(* ===== verification/FsCatalog.v ===== *)
(** * FsCatalog: the catalog of the lake on a file system

    The model of crates/skippr-iceberg-catalog-fs: a table is a directory of metadata files;
    version [N] of it is the file [v{N}.metadata.json], which only one writer can create, and
    [version-hint.text] names a version.  A catalog operation is a program of file-system
    requests, so that the requests of clients interleave; any of them may fail, with or without
    effect. *)

From S2P Require Import Prelude Bytes Text Io Codec Lease Clients IcebergCatalog.

(** ** Numbers in names *)

Definition display_i32 (z : Z) : bytes := if (z <? 0)%Z then x2d :: display_N (Z.to_N (- z)) else display_N (Z.to_N z).

Definition parse_i32 (s : bytes) : option Z :=
  match s with
  | c :: s' => if Byte.eqb c x2d then (λ n, (- Z.of_N n)%Z) <$> (guard (s' ≠ []) ;; parse_digits 2147483648 0 s')
               else Z.of_N <$> parse_N 2147483647 s
  | [] => None
  end.

(** At least five characters, zeros in front. *)
Definition pad5 (s : bytes) : bytes := replicate (5 - length s) x30 ++ s.

(** [{:05}] puts the zeros after a minus sign. *)
Definition display_05 (z : Z) : bytes :=
  if (z <? 0)%Z then x2d :: replicate (4 - length (display_N (Z.to_N (- z)))) x30 ++ display_N (Z.to_N (- z)) else pad5 (display_i32 z).

Definition ends_with (s p : bytes) : bool := bool_decide (is_Some (strip_suffix p s)).

(** ** The file system *)

Record FsState : Type := {
  fs_files : gmap bytes (bytes * N);
  fs_dirs : gset bytes;
  fs_clock : N;
  fs_next : N
}.

(** The directories above a path. *)
Fixpoint ancestors (fuel : nat) (path : bytes) : gset bytes :=
  match fuel with
  | 0 => ∅
  | S fuel => match rsplit_once x2f path with
              | Some (dir, _) => {[ dir ]} ∪ ancestors fuel dir
              | None => ∅
              end
  end.

Definition within (dir path : bytes) : bool := starts_with path (dir ++ [x2f]).

Definition put_file (path content : bytes) (s : FsState) : FsState := {|
  fs_files := <[path := (content, fs_clock s)]> (fs_files s); fs_dirs := ancestors (length path) path ∪ fs_dirs s;
  fs_clock := fs_clock s; fs_next := fs_next s |}.
Definition remove_file (path : bytes) (s : FsState) : FsState := {|
  fs_files := delete path (fs_files s); fs_dirs := fs_dirs s; fs_clock := fs_clock s; fs_next := fs_next s |}.
Definition make_dirs (path : bytes) (s : FsState) : FsState := {|
  fs_files := fs_files s; fs_dirs := {[ path ]} ∪ ancestors (length path) path ∪ fs_dirs s; fs_clock := fs_clock s; fs_next := fs_next s |}.
Definition remove_tree (path : bytes) (s : FsState) : FsState := {|
  fs_files := filter (λ kv, within path kv.1 = false) (fs_files s);
  fs_dirs := filter (λ d, d ≠ path ∧ within path d = false) (fs_dirs s); fs_clock := fs_clock s; fs_next := fs_next s |}.
Definition tick (s : FsState) : FsState := {|
  fs_files := fs_files s; fs_dirs := fs_dirs s; fs_clock := fs_clock s + 1; fs_next := fs_next s |}.
Definition set_next (n : N) (s : FsState) : FsState := {|
  fs_files := fs_files s; fs_dirs := fs_dirs s; fs_clock := fs_clock s; fs_next := n |}.

Definition path_exists (path : bytes) (s : FsState) : bool :=
  bool_decide (is_Some (fs_files s !! path)) || bool_decide (path ∈ fs_dirs s).

(** The name of an entry of a directory. *)
Definition entry_name (dir path : bytes) : option bytes :=
  name ← strip_prefix (dir ++ [x2f]) path;
  if bool_decide (name = []) || contains name x2f then None else Some name.

Definition entry_names (dir : bytes) (s : FsState) : list bytes :=
  omap (entry_name dir) ((map_to_list (fs_files s)).*1 ++ elements (fs_dirs s)).

Section Fs.
Context {M Creation Commit : Type} {IL : IcebergLib M Creation Commit}.
(** The JSON of metadata. *)
Context {CM : Codec M}.
(** Which requests fail, and whether they have their effect; the order in which a directory is
    read; the names an object store gives to paths; the text of identifiers and errors. *)
Context (faults : N → option bool) (entry_order : list bytes → list bytes) (object_name : bytes → bytes).
Context (uuid_text : N → bytes) (io_text : bytes).

Record FsWorld : Type := { w_fs : FsState; w_caches : gmap N (MetadataCache M) }.

Definition cache_of (client : N) (w : FsWorld) : MetadataCache M := default cache_empty (w_caches w !! client).

Inductive FsRequest : Type → Type :=
| PathExists (path : bytes) : FsRequest bool
| IsDir (path : bytes) : FsRequest bool
| CreateDirAll (path : bytes) : FsRequest (result bytes unit)
| RemoveDirAll (path : bytes) : FsRequest (result bytes unit)
| ReadDir (path : bytes) : FsRequest (result bytes (list bytes))
| ReadFile (path : bytes) : FsRequest (result bytes bytes)
| Stat (path : bytes) : FsRequest (option (N * N))
(** [fs::write]: the file is created or emptied, then filled. *)
| Truncate (path : bytes) : FsRequest (result bytes unit)
| Fill (path content : bytes) : FsRequest (result bytes unit)
| RemoveFile (path : bytes) : FsRequest (result bytes unit)
(** [put_opts] with [PutMode::Create]: whether the file was created. *)
| PutIfAbsent (path content : bytes) : FsRequest (result bytes bool)
| NewUuid : FsRequest bytes
| CacheGet (client : N) (key : bytes) : FsRequest (option (CachedMetadata M))
| CacheInsert (client : N) (key : bytes) (entry : CachedMetadata M) : FsRequest unit
| CacheRemovePrefix (client : N) (prefix : bytes) : FsRequest unit.

Definition on_fs {X} (f : FsState → X * FsState) (w : FsWorld) : X * FsWorld :=
  let '(x, s) := f (w_fs w) in (x, {| w_fs := tick s; w_caches := w_caches w |}).

(** A request with an effect. *)
Definition effect {X} (x : X) (f : FsState → FsState) (s : FsState) : result bytes X * FsState :=
  match faults (fs_clock s) with
  | None => (Ok x, f s)
  | Some true => (Err io_text, f s)
  | Some false => (Err io_text, s)
  end.

Definition reading {X} (f : FsState → result bytes X) (s : FsState) : result bytes X * FsState :=
  match faults (fs_clock s) with None => (f s, s) | Some _ => (Err io_text, s) end.

Definition on_cache {X} (client : N) (f : MetadataCache M → X * MetadataCache M) (w : FsWorld) : X * FsWorld :=
  let '(x, c) := f (cache_of client w) in (x, {| w_fs := w_fs w; w_caches := <[client := c]> (w_caches w) |}).
(* ===== verification/Sql.v ===== *)
(** * Sql: the statements that the sinks run in a warehouse

    A small fragment of SQL, the one the CDC apply code writes: rows with nulls, three-valued
    conditions, [MERGE], guarded deletes and updates, temporary tables and the ranking query.
    [print_stmt] is the text of a statement, [exec] what a warehouse does for it; [exec] returns
    [None] where the warehouse fails the statement (a missing table, a row that several source rows
    match).  Lemmas: a statement that matches on key columns acts on each key by itself. *)

From S2P Require Import Prelude Bytes Text Io Codec.

Definition nl : bytes := [x0a].
Definition comma : bytes := str ", ".

(** An identifier as it is written and the name it stands for. *)
Record Ident : Type := { id_text : bytes; id_name : bytes }.

(** ** Syntax *)

Section Syntax.
Context {V : Type}.

Inductive Expr : Type :=
| Col (qualifier : option bytes) (i : Ident)
(** A literal and the value it denotes. *)
| Lit (text : bytes) (v : option V).

Inductive Cond : Type :=
| Match (eqs : list (Expr * Expr))
| Below (a b : Expr)
| AtLeast (a b : Expr)
| IsNull (a : Expr)
| And (c d : Cond)
| Or (c d : Cond)
| NotExists (tbl : bytes) (alias : option bytes) (c : Cond).

Inductive Source : Type :=
| Values (cols : list (Expr * Ident)) (where_ : option Cond)
| Rows (tbl : bytes) (alias : option bytes) (where_ : Cond).

Inductive Action : Type := SetAll (sets : list (Ident * Expr)) | Remove.

Record Insertion : Type := { ins_cols : list Ident; ins_vals : list Expr }.

(** The white space before [THEN], after [NOT MATCHED] and before [VALUES]. *)
Record Layout : Type := { before_then : bytes; after_not_matched : bytes; before_values : bytes }.

Inductive Stmt : Type :=
| Merge (keyword tbl alias : bytes) (src : Source) (src_alias : bytes) (on : Cond) (when_ : Cond) (act : Action)
    (ins : option Insertion) (layout : Layout)
| DeleteFrom (tbl : bytes) (where_ : Cond)
| DeleteUsing (tbl alias src src_alias : bytes) (where_ : Cond)
| UpdateFrom (tbl alias : bytes) (sets : list (Ident * Expr)) (src src_alias : bytes) (where_ : Cond)
| InsertSelect (tbl : bytes) (ins : Insertion) (src src_alias : bytes) (where_ : Cond)
| CreateTemp (text tbl : bytes)
| InsertValues (tbl : bytes) (cols : list Ident) (values : list (list Expr))
(** The first row of each partition, by token descending and ordinal ascending. *)
| CreateRanked (prefix tbl : bytes) (projection keys : list Ident) (token ordinal rank : Ident) (stage : bytes)
| DropIfExists (tbl : bytes).
End Syntax.
Arguments Expr : clear implicits.
Arguments Cond : clear implicits.
Arguments Source : clear implicits.
Arguments Action : clear implicits.
Arguments Insertion : clear implicits.
Arguments Stmt : clear implicits.
Definition target_insert_columns : bytes := joins comma (target_columns ++ [target_token]).
Definition target_insert_values : bytes := joins comma ((dot (str "source") <$> target_columns) ++ [dot (str "source") stage_token]).
Definition tombstone_columns : bytes := joins comma (business_keys ++ [target_token]).
Definition tombstone_values : bytes := joins comma ((dot (str "source") <$> business_keys) ++ [dot (str "source") stage_token]).

Definition upsert_source : bytes :=
  str "SELECT winner.*" ++ nl
  ++ str "FROM " ++ winners_name ++ str " AS winner" ++ nl
  ++ str "WHERE winner." ++ mutation ++ str " = 0" ++ nl
  ++ str "AND NOT EXISTS (" ++ nl
  ++ str "SELECT 1 FROM " ++ fq_tombstone_table ++ str " AS tombstone" ++ nl
  ++ str "WHERE " ++ key_match_aliases (str "tombstone") (str "winner") business_keys ++ nl
  ++ str "AND tombstone." ++ target_token ++ str " >= winner." ++ stage_token ++ nl
  ++ str ")".

Definition apply_upserts : bytes :=
  str "MERGE INTO " ++ fq_table ++ str " AS target" ++ nl
  ++ str "USING (" ++ upsert_source ++ str ") AS source" ++ nl
  ++ str "ON " ++ key_match_aliases (str "target") (str "source") business_keys ++ nl
  ++ str "WHEN MATCHED AND (" ++ nl
  ++ str "target." ++ target_token ++ str " IS NULL" ++ nl
  ++ str "OR target." ++ target_token ++ str " < source." ++ stage_token ++ nl
  ++ str ") THEN UPDATE SET " ++ update_assignments (str "source") ++ nl
  ++ str "WHEN NOT MATCHED THEN INSERT (" ++ target_insert_columns ++ str ")" ++ nl
  ++ str "VALUES (" ++ target_insert_values ++ str ");".

Definition delete_source : bytes := str "SELECT * FROM " ++ winners_name ++ str " WHERE " ++ mutation ++ str " = 1".

Definition apply_deletes : bytes :=
  str "MERGE INTO " ++ fq_table ++ str " AS target" ++ nl
  ++ str "USING (" ++ delete_source ++ str ") AS source" ++ nl
  ++ str "ON " ++ key_match_aliases (str "target") (str "source") business_keys ++ nl
  ++ str "WHEN MATCHED AND (" ++ nl
  ++ str "target." ++ target_token ++ str " IS NULL" ++ nl
  ++ str "OR target." ++ target_token ++ str " < source." ++ stage_token ++ nl
  ++ str ") THEN DELETE;".

Definition apply_tombstones : bytes :=
  str "MERGE INTO " ++ fq_tombstone_table ++ str " AS tombstone" ++ nl
  ++ str "USING (" ++ delete_source ++ str ") AS source" ++ nl
  ++ str "ON " ++ key_match_aliases (str "tombstone") (str "source") business_keys ++ nl
  ++ str "WHEN MATCHED AND tombstone." ++ target_token ++ str " < source." ++ stage_token ++ nl
  ++ str "THEN UPDATE SET " ++ target_token ++ str " = source." ++ stage_token ++ nl
  ++ str "WHEN NOT MATCHED THEN INSERT (" ++ tombstone_columns ++ str ")" ++ nl
  ++ str "VALUES (" ++ tombstone_values ++ str ");".

Definition upsert_winners : bytes := str "SELECT * FROM " ++ winners_name ++ str " WHERE " ++ mutation ++ str " = 0".

Definition clear_stale_tombstones : bytes :=
  str "MERGE INTO " ++ fq_tombstone_table ++ str " AS tombstone" ++ nl
  ++ str "USING (" ++ upsert_winners ++ str ") AS source" ++ nl
  ++ str "ON " ++ key_match_aliases (str "tombstone") (str "source") business_keys ++ nl
  ++ str "WHEN MATCHED AND tombstone." ++ target_token ++ str " < source." ++ stage_token ++ nl
  ++ str "THEN DELETE;".

(** The statements of Redshift. *)
Definition update_upserts : bytes :=
  str "UPDATE " ++ fq_table ++ str " AS target" ++ nl
  ++ str "SET " ++ update_assignments (str "winner") ++ nl
  ++ str "FROM " ++ winners_name ++ str " AS winner" ++ nl
  ++ str "WHERE winner." ++ mutation ++ str " = 0" ++ nl
  ++ str "AND " ++ key_match_aliases (str "target") (str "winner") business_keys ++ nl
  ++ str "AND (" ++ nl
  ++ str "target." ++ target_token ++ str " IS NULL" ++ nl
  ++ str "OR target." ++ target_token ++ str " < winner." ++ stage_token ++ nl
  ++ str ")" ++ nl
  ++ str "AND NOT EXISTS (" ++ nl
  ++ str "SELECT 1 FROM " ++ fq_tombstone_table ++ str " AS tombstone" ++ nl
  ++ str "WHERE " ++ key_match_aliases (str "tombstone") (str "winner") business_keys ++ nl
  ++ str "AND tombstone." ++ target_token ++ str " >= winner." ++ stage_token ++ nl
  ++ str ");".

Definition insert_upserts : bytes :=
  str "INSERT INTO " ++ fq_table ++ str " (" ++ target_insert_columns ++ str ")" ++ nl
  ++ str "SELECT " ++ target_insert_values ++ nl
  ++ str "FROM " ++ winners_name ++ str " AS source" ++ nl
  ++ str "WHERE source." ++ mutation ++ str " = 0" ++ nl
  ++ str "AND NOT EXISTS (" ++ nl
  ++ str "SELECT 1 FROM " ++ fq_table ++ str " AS target" ++ nl
  ++ str "WHERE " ++ key_match_aliases (str "target") (str "source") business_keys ++ nl
  ++ str ")" ++ nl
  ++ str "AND NOT EXISTS (" ++ nl
  ++ str "SELECT 1 FROM " ++ fq_tombstone_table ++ str " AS tombstone" ++ nl
  ++ str "WHERE " ++ key_match_aliases (str "tombstone") (str "source") business_keys ++ nl
  ++ str "AND tombstone." ++ target_token ++ str " >= source." ++ stage_token ++ nl
  ++ str ");".

Definition delete_targets : bytes :=
  str "DELETE FROM " ++ fq_table ++ str " AS target" ++ nl
  ++ str "USING " ++ winners_name ++ str " AS winner" ++ nl
  ++ str "WHERE winner." ++ mutation ++ str " = 1" ++ nl
  ++ str "AND " ++ key_match_aliases (str "target") (str "winner") business_keys ++ nl
  ++ str "AND (" ++ nl
  ++ str "target." ++ target_token ++ str " IS NULL" ++ nl
  ++ str "OR target." ++ target_token ++ str " < winner." ++ stage_token ++ nl
  ++ str ");".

+++++

What the task asks: Each line above that includes "result" should be shown.

Output for this exercise:
| CreateDirAll (path : bytes) : FsRequest (result bytes unit)
| RemoveDirAll (path : bytes) : FsRequest (result bytes unit)
| ReadDir (path : bytes) : FsRequest (result bytes (list bytes))
| ReadFile (path : bytes) : FsRequest (result bytes bytes)
| Truncate (path : bytes) : FsRequest (result bytes unit)
| Fill (path content : bytes) : FsRequest (result bytes unit)
| RemoveFile (path : bytes) : FsRequest (result bytes unit)
| PutIfAbsent (path content : bytes) : FsRequest (result bytes bool)
Definition effect {X} (x : X) (f : FsState → FsState) (s : FsState) : result bytes X * FsState :=
Definition reading {X} (f : FsState → result bytes X) (s : FsState) : result bytes X * FsState :=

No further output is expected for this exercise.